De 10 meest voorkomende bloedtesten (en waarvoor ze worden gebruikt)

Medische professionals voeren een breed scala aan bloedtesten uit om een ​​diagnose te stellen voor tal van gezondheidsproblemen, van algemene problemen zoals bloedarmoede en elektrolytengebrek tot ernstige gezondheidsproblemen zoals nieraandoeningen en diabetes.

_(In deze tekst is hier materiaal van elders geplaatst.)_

(* ===== verification/TraceJsonLaws.v ===== *)
(** * Traces as JSON: what is written, read and compared

    The values that the parser gives, the number of differences of two values,
    which is zero only for equal ones, and the properties: a written trace is read
    as its document, and comparing two traces decides whether their documents are
    equal. *)

From S2P Require Import Prelude Words Strings Text Memory CPUState Trace ISA TraceDetail CPU Process Lifecycle Runner Verifier Json TraceJson TraceJsonDiff JsonGrammar JsonText TraceDocument.
From Stdlib Require Import Ascii Sorted.
From stdpp Require Import sorting.
Open Scope Z_scope.

(** ** Induction on values *)

Section json_value_induction.
Context (P : JsonValue -> Prop).
Hypotheses
  (Pnull : P JsonNull) (Pboolean : forall b, P (JsonBoolean b)) (Pnumber : forall z, P (JsonNumber z))
  (Pstring : forall s, P (JsonString s)) (Parray : forall l, Forall P l -> P (JsonArray l))
  (Pobject : forall m, Forall (fun kv => P kv.2) m -> P (JsonObject m)).

Definition json_value_ind : forall v, P v :=
  fix value v : P v :=
    match v with
    | JsonNull => Pnull
    | JsonBoolean b => Pboolean b
    | JsonNumber z => Pnumber z
    | JsonString s => Pstring s
    | JsonArray l =>
        Parray l ((fix elements l : Forall P l :=
                     match l with [] => Forall_nil_2 _ | v :: l => Forall_cons_2 _ _ _ (value v) (elements l) end) l)
    | JsonObject m =>
        Pobject m ((fix members m : Forall (fun kv => P kv.2) m :=
                      match m with
                      | [] => Forall_nil_2 _
                      | kv :: m => Forall_cons_2 (fun kv => P kv.2) _ _ (let '(k, v) as kv := kv return P kv.2 in value v) (members m)
                      end) m)
    end.
End json_value_induction.

(** ** Maps in the order of their keys *)

Definition sorted_map (m : list (string * JsonValue)) : Prop := StronglySorted String.le m.*1 /\ NoDup m.*1.

Inductive wf_json : JsonValue -> Prop :=
  | WF_null : wf_json JsonNull
  | WF_boolean b : wf_json (JsonBoolean b)
  | WF_number z : wf_json (JsonNumber z)
  | WF_string s : wf_json (JsonString s)
  | WF_array l : Forall wf_json l -> wf_json (JsonArray l)
  | WF_object m : sorted_map m -> Forall (fun kv => wf_json kv.2) m -> wf_json (JsonObject m).

Lemma map_find_None k (m : list (string * JsonValue)) : map_find k m = None <-> k ∉ m.*1.
Proof.
  induction m as [|[k' v] m IH]; cbn; [split; [intros _ H; inversion H | reflexivity]|].
  rewrite not_elem_of_cons. case_bool_decide as E; [|rewrite IH]; split; intuition congruence.
Qed.

Lemma map_find_Some k v (m : list (string * JsonValue)) : NoDup m.*1 -> map_find k m = Some v <-> (k, v) ∈ m.
Proof.
  induction m as [|[k' v'] m IH]; cbn; [intros _; split; [discriminate | intros H; inversion H]|].
  rewrite NoDup_cons, elem_of_cons. intros [Hk Hm]. case_bool_decide as E.
  - subst k'. split; [intros [= ->]; auto|]. intros [[= ->] | Hin]; [reflexivity|]. contradiction Hk.
    apply list_elem_of_fmap. exists (k, v). auto.
  - rewrite IH by exact Hm. split; [auto|]. intros [[= -> _] | Hin]; [contradiction E; reflexivity | exact Hin].
Qed.

Lemma emplace_keys k v (m : list (string * JsonValue)) : map_find k m = None -> (map_emplace k v m).*1 ≡ₚ k :: m.*1.
Proof.
  induction m as [|[k' v'] m IH]; cbn [map_find map_emplace]; [reflexivity|]. intros Hk.
  case_bool_decide; [discriminate Hk|]. destruct (String.leb k k'); [reflexivity|]. cbn. rewrite IH by exact Hk. apply Permutation_swap.
Qed.

Lemma emplace_entries k v (m : list (string * JsonValue)) : map_find k m = None -> map_emplace k v m ≡ₚ (k, v) :: m.
Proof.
  induction m as [|[k' v'] m IH]; cbn [map_find map_emplace]; [reflexivity|]. intros Hk.
  case_bool_decide; [discriminate Hk|]. destruct (String.leb k k'); [reflexivity|]. rewrite IH by exact Hk. apply Permutation_swap.
Qed.

Lemma emplace_sorted k v (m : list (string * JsonValue)) : map_find k m = None -> sorted_map m -> sorted_map (map_emplace k v m).
Proof.
  intros Hk [Hs Hn]. split.
  2: { rewrite emplace_keys by exact Hk. apply NoDup_cons. split; [apply map_find_None, Hk | exact Hn]. }
  clear Hn. revert Hk Hs. induction m as [|[k' v'] m IH]; intros Hk Hs; cbn [map_find map_emplace] in *; [repeat constructor|].
  case_bool_decide as E; [discriminate Hk|]. cbn in Hs. inversion Hs as [|? ? Hs' Hall]; subst. destruct (String.leb k k') eqn:Hle.
  - cbn. constructor; [exact Hs|]. constructor; [unfold String.le; rewrite Hle; exact I|].
    eapply Forall_impl; [exact Hall|]. intros x Hx. etransitivity; [|exact Hx]. unfold String.le. rewrite Hle. exact I.
  - cbn. constructor; [apply IH; assumption|]. rewrite emplace_keys by exact Hk. constructor; [|exact Hall].
    destruct (total String.le k k') as [H | H]; [|exact H]. unfold String.le in H. rewrite Hle in H. destruct H.
Qed.

(** Maps with the same keys are equal when they find the same values. *)
Lemma same_keys_eq (m m' : list (string * JsonValue)) : NoDup m.*1 -> m.*1 = m'.*1 ->
  (forall k, map_find k m = map_find k m') -> m = m'.
Proof.
  revert m'. induction m as [|[k v] m IH]; intros [|[k' v'] m'] Hn Hk Hf; try discriminate Hk; [reflexivity|].
  cbn in Hk. injection Hk as <- Hk. f_equal.
  - specialize (Hf k). cbn in Hf. rewrite !bool_decide_eq_true_2 in Hf by reflexivity. congruence.
  - cbn in Hn. apply NoDup_cons in Hn as [Hkm Hn]. apply IH; try assumption. intros j. specialize (Hf j).
    cbn in Hf. case_bool_decide as E; [|exact Hf]. subst j. rewrite !(proj2 (map_find_None _ _)) by congruence. reflexivity.
Qed.

Lemma map_find_permutation k (m m' : list (string * JsonValue)) : NoDup m.*1 -> m ≡ₚ m' -> map_find k m = map_find k m'.
Proof.
  intros Hn Hp. assert (Hn' : NoDup m'.*1) by (rewrite <- Hp; exact Hn). destruct (map_find k m) as [v|] eqn:E.
  - apply map_find_Some in E; [|exact Hn]. rewrite Hp in E. symmetry. apply map_find_Some; assumption.
  - apply map_find_None in E. symmetry. apply map_find_None. rewrite <- Hp. exact E.
Qed.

Hier zijn de tien meest voorkomende bloedtesten en hun gebruik ...

1. FBC

Een volledige bloedtelling (of FBC) -test wordt genomen voor de meeste algemene screenings van de gezondheid, zoals bloedarmoede, inwendige bloedingen, een slecht dieet, lage witte bloedcellen (die op virale infecties of beenmergproblemen zouden kunnen wijzen), hoge witte bloedcellen (zou kunnen aangeven leukemie), auto-immuunziekten of ontsteking. Het wordt via een klein bloedmonster uit een ader genomen, meestal in de arm.

2. Bloedglucose

Meestal aangeduid als een bloedsuiker-test, wordt dit monster genomen om diabetespatiënten te diagnosticeren en te monitoren, of meer in het bijzonder hoge glucosewaarden, die kunnen leiden tot nierziekte of zenuwbeschadiging. Het wordt via een kleine "speldenprik" in de vinger genomen en kan thuis door de patiënt worden gedaan.

3. Bloedonderzoek van elektrolyt

Deze test meet de concentratie van het elektrolyt (of mineraal) evenwicht in uw bloedbaan om problemen zoals uitdroging of diabetes aan te tonen (vanwege toegenomen natrium); nierfalen (vanwege natriumarmoede).

4. Genentest

Deze test wordt gebruikt om genmutaties te vinden in gevallen van vermoedelijke hemofilie, polycystische nierziekte, cystische fibrose, sikkelcelanemie en andere genmutatieproblemen. Het wordt via een klein DNA-monster via het bloed genomen.

5. Erythrocyten bezinkingssnelheid

Een erythrocyte bezinkingssnelheid (of ESR) bloedtestschermen voor ontstekingsproblemen, zoals artritis en de ziekte van Crohn. Het controleert meestal hoe snel de rode bloedcellen in het monster op de bodem van een reageerbuis vallen - sneller duidt op ontsteking.

6. ELISA

De langdradige enzymgekoppelde immunosorbenttest (of ELISA) test op voedselallergieën (dwz pinda-allergieën), HIV of virale bacteriële problemen. Het vergt een klein bloedmonster en maatregelen voor specifieke antilichamen die verband houden met de infectie of allergie.

7. Bloedcholesterol

Een bloedcholesteroltest meet een klein bloedmonster (na een korte 12 uur vasten) voor vette lipiden, of de stof geproduceerd door de lever van vet voedsel. Een overvloed aan lipiden kan leiden tot hart- en vaatziekten, zoals een hartaanval of een beroerte.

8. Chromosoom testen

Karyotypering, of chromosoommeting, onderzoekt individuele bloedcelchromosomen onder een krachtige microscoop wanneer fysieke of ontwikkelingsstoornissen of onvruchtbaarheid wordt vermoed.

9. Bloedcultuur

Een bloedcultuur onderzoekt het bloed op bacteriële infecties van het bloed die bloedvergiftiging (of septische shock) kunnen veroorzaken. Deze test vereist 2 bloedmonsters (voor nauwkeurigheid) -typisch één uit de arm en één uit het been-om te testen op sporen van bacteriën in uw bloed.

10. Bloed typen

Een bloedtyperingstest wordt meestal uitgevoerd vóór een bloedtransfusie om de bloedgroepering van de patiënt te identificeren (voor aanpassing van het bloedtype). Anders kan het risico bestaan ​​dat het immuunsysteem de rode bloedcellen van de patiënt aanvalt (dwz rhesusziekte).